#### Supplied entries:
══════

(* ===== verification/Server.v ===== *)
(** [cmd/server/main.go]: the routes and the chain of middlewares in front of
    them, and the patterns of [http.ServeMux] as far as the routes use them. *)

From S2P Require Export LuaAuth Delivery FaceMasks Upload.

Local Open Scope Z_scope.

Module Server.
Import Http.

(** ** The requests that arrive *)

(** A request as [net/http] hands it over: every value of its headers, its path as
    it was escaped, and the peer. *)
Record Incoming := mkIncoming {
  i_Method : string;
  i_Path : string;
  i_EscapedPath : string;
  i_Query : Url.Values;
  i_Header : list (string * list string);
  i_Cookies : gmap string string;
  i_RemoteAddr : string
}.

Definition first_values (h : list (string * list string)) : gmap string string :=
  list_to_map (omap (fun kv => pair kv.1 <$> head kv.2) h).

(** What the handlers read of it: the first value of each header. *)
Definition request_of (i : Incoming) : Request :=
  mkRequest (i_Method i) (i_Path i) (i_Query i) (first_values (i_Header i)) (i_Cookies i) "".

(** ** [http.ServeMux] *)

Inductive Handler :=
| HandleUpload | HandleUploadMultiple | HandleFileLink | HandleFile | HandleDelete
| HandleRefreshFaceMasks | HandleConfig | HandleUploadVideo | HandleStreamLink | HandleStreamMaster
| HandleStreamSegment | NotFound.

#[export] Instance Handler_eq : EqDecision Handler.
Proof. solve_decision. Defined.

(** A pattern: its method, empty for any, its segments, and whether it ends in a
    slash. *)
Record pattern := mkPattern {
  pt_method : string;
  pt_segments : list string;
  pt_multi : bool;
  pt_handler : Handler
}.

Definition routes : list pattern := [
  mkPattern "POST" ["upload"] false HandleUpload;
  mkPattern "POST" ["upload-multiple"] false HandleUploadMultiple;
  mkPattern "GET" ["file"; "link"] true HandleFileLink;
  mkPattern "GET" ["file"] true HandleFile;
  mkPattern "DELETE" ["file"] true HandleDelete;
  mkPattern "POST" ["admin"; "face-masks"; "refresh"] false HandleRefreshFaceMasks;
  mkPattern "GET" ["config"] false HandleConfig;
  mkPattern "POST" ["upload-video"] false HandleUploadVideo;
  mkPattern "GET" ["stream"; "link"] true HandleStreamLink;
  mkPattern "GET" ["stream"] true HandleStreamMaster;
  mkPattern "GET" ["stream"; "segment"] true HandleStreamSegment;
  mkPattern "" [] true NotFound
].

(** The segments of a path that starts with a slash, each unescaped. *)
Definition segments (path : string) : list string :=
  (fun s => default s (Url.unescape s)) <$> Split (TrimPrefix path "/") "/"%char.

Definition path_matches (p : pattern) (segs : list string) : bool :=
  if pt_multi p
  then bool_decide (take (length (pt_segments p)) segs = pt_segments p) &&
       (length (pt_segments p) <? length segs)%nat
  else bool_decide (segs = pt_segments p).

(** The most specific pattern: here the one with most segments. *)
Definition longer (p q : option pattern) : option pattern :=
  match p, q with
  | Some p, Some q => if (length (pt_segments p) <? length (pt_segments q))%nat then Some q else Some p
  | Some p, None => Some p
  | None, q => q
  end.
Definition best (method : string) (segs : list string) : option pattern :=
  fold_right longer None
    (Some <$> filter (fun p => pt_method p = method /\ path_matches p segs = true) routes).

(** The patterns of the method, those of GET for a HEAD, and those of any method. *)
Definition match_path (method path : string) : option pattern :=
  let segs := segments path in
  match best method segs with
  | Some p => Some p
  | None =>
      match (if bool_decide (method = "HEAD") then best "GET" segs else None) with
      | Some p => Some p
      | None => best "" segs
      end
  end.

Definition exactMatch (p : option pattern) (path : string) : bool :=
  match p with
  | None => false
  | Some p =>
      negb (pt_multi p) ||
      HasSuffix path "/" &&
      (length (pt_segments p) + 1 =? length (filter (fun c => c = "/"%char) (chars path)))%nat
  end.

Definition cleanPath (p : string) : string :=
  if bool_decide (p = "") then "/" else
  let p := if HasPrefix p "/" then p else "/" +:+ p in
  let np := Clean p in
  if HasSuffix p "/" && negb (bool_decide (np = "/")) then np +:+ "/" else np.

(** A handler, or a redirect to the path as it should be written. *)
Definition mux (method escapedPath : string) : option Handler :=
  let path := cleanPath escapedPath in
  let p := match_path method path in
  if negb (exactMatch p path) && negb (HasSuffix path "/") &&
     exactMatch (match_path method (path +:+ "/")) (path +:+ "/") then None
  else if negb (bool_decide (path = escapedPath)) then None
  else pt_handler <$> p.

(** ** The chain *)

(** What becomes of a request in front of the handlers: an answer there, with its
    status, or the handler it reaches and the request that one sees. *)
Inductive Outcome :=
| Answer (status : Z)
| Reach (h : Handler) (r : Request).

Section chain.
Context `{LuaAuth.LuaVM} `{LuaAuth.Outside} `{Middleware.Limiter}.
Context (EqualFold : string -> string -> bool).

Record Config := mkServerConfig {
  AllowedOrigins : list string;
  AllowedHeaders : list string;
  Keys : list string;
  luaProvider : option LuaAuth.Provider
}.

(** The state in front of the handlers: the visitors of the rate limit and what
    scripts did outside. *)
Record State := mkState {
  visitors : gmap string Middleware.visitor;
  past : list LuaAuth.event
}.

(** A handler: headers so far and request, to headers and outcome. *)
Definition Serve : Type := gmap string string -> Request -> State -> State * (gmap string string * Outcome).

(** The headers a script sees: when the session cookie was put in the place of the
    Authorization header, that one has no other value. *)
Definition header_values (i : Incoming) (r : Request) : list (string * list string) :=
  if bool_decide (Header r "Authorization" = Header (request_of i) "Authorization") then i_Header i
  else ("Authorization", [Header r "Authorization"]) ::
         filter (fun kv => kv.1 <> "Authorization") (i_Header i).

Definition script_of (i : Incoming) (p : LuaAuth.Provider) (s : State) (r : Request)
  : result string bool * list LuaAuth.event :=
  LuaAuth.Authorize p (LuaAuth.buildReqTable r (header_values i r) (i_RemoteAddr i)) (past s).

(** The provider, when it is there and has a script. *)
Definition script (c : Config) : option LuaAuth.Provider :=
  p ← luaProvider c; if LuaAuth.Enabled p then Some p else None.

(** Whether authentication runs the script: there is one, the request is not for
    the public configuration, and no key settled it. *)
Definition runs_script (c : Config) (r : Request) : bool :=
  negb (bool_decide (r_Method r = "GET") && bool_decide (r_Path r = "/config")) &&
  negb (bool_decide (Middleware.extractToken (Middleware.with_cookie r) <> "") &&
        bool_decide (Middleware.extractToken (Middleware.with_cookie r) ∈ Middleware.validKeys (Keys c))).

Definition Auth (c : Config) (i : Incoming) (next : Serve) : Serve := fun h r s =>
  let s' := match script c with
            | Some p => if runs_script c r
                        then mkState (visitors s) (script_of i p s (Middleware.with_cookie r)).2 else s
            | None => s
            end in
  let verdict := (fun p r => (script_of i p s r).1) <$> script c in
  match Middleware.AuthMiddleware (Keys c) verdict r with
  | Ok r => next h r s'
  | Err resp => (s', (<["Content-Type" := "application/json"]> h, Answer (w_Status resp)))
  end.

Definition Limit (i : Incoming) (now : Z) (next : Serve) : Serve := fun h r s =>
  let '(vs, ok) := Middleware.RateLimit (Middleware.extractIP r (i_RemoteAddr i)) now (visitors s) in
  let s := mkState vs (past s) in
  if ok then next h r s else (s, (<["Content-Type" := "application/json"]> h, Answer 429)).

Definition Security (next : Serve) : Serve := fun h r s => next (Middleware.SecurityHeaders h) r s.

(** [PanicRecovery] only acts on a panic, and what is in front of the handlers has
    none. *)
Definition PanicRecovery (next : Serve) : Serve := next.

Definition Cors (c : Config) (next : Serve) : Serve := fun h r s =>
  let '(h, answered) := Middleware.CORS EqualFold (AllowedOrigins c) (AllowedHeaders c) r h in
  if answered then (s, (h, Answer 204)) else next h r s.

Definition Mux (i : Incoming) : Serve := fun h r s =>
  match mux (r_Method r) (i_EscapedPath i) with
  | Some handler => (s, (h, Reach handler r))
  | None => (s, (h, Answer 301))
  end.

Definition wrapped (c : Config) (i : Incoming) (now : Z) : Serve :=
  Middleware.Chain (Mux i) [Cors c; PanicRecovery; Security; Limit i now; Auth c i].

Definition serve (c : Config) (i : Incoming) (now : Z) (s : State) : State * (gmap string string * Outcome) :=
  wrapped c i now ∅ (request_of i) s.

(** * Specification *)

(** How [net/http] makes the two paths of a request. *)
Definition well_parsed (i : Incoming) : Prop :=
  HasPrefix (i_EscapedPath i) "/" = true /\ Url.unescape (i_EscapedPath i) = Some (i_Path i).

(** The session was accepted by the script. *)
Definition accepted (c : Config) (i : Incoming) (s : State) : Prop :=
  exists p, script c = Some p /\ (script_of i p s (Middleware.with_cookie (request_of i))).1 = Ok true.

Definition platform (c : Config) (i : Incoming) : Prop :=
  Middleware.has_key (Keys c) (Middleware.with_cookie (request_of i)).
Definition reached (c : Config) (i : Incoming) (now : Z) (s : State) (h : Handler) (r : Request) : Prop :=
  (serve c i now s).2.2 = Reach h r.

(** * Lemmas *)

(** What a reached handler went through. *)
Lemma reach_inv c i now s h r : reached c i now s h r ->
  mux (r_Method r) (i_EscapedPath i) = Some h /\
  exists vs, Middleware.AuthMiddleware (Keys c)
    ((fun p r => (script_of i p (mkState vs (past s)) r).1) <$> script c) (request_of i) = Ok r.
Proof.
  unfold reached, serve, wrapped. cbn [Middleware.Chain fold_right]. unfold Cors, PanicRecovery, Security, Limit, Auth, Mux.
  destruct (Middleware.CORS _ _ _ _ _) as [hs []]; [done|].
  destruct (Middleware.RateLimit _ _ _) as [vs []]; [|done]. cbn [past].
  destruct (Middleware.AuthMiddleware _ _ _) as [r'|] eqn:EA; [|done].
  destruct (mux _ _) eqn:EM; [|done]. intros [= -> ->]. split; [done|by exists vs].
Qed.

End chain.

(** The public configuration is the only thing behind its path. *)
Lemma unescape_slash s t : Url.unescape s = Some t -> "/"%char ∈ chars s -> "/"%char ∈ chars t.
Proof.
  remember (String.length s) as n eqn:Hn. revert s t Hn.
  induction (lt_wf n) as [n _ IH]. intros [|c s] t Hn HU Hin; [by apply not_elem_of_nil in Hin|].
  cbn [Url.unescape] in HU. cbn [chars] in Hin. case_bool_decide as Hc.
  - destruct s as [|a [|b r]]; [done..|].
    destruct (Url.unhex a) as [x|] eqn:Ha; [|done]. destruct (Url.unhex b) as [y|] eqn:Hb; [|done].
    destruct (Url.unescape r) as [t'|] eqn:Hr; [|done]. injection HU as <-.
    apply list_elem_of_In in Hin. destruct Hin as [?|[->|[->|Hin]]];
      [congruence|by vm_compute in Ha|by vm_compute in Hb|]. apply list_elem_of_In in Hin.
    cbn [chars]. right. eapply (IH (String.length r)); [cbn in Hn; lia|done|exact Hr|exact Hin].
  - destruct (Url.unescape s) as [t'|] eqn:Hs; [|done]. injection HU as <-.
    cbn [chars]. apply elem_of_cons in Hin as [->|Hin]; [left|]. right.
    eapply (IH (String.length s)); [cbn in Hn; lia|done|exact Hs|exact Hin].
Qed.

══════

#### Problem:
Look above for the line with "if bool_decide (p"; retype exactly that line, every line after it up to the line with "(** The provider, when", and that line too, nothing else.

#### Reply:
  if bool_decide (p = "") then "/" else
  let p := if HasPrefix p "/" then p else "/" +:+ p in
  let np := Clean p in
  if HasSuffix p "/" && negb (bool_decide (np = "/")) then np +:+ "/" else np.

(** A handler, or a redirect to the path as it should be written. *)
Definition mux (method escapedPath : string) : option Handler :=
  let path := cleanPath escapedPath in
  let p := match_path method path in
  if negb (exactMatch p path) && negb (HasSuffix path "/") &&
     exactMatch (match_path method (path +:+ "/")) (path +:+ "/") then None
  else if negb (bool_decide (path = escapedPath)) then None
  else pt_handler <$> p.

(** ** The chain *)

(** What becomes of a request in front of the handlers: an answer there, with its
    status, or the handler it reaches and the request that one sees. *)
Inductive Outcome :=
| Answer (status : Z)
| Reach (h : Handler) (r : Request).

Section chain.
Context `{LuaAuth.LuaVM} `{LuaAuth.Outside} `{Middleware.Limiter}.
Context (EqualFold : string -> string -> bool).

Record Config := mkServerConfig {
  AllowedOrigins : list string;
  AllowedHeaders : list string;
  Keys : list string;
  luaProvider : option LuaAuth.Provider
}.

(** The state in front of the handlers: the visitors of the rate limit and what
    scripts did outside. *)
Record State := mkState {
  visitors : gmap string Middleware.visitor;
  past : list LuaAuth.event
}.

(** A handler: headers so far and request, to headers and outcome. *)
Definition Serve : Type := gmap string string -> Request -> State -> State * (gmap string string * Outcome).

(** The headers a script sees: when the session cookie was put in the place of the
    Authorization header, that one has no other value. *)
Definition header_values (i : Incoming) (r : Request) : list (string * list string) :=
  if bool_decide (Header r "Authorization" = Header (request_of i) "Authorization") then i_Header i
  else ("Authorization", [Header r "Authorization"]) ::
         filter (fun kv => kv.1 <> "Authorization") (i_Header i).

Definition script_of (i : Incoming) (p : LuaAuth.Provider) (s : State) (r : Request)
  : result string bool * list LuaAuth.event :=
  LuaAuth.Authorize p (LuaAuth.buildReqTable r (header_values i r) (i_RemoteAddr i)) (past s).

(** The provider, when it is there and has a script. *)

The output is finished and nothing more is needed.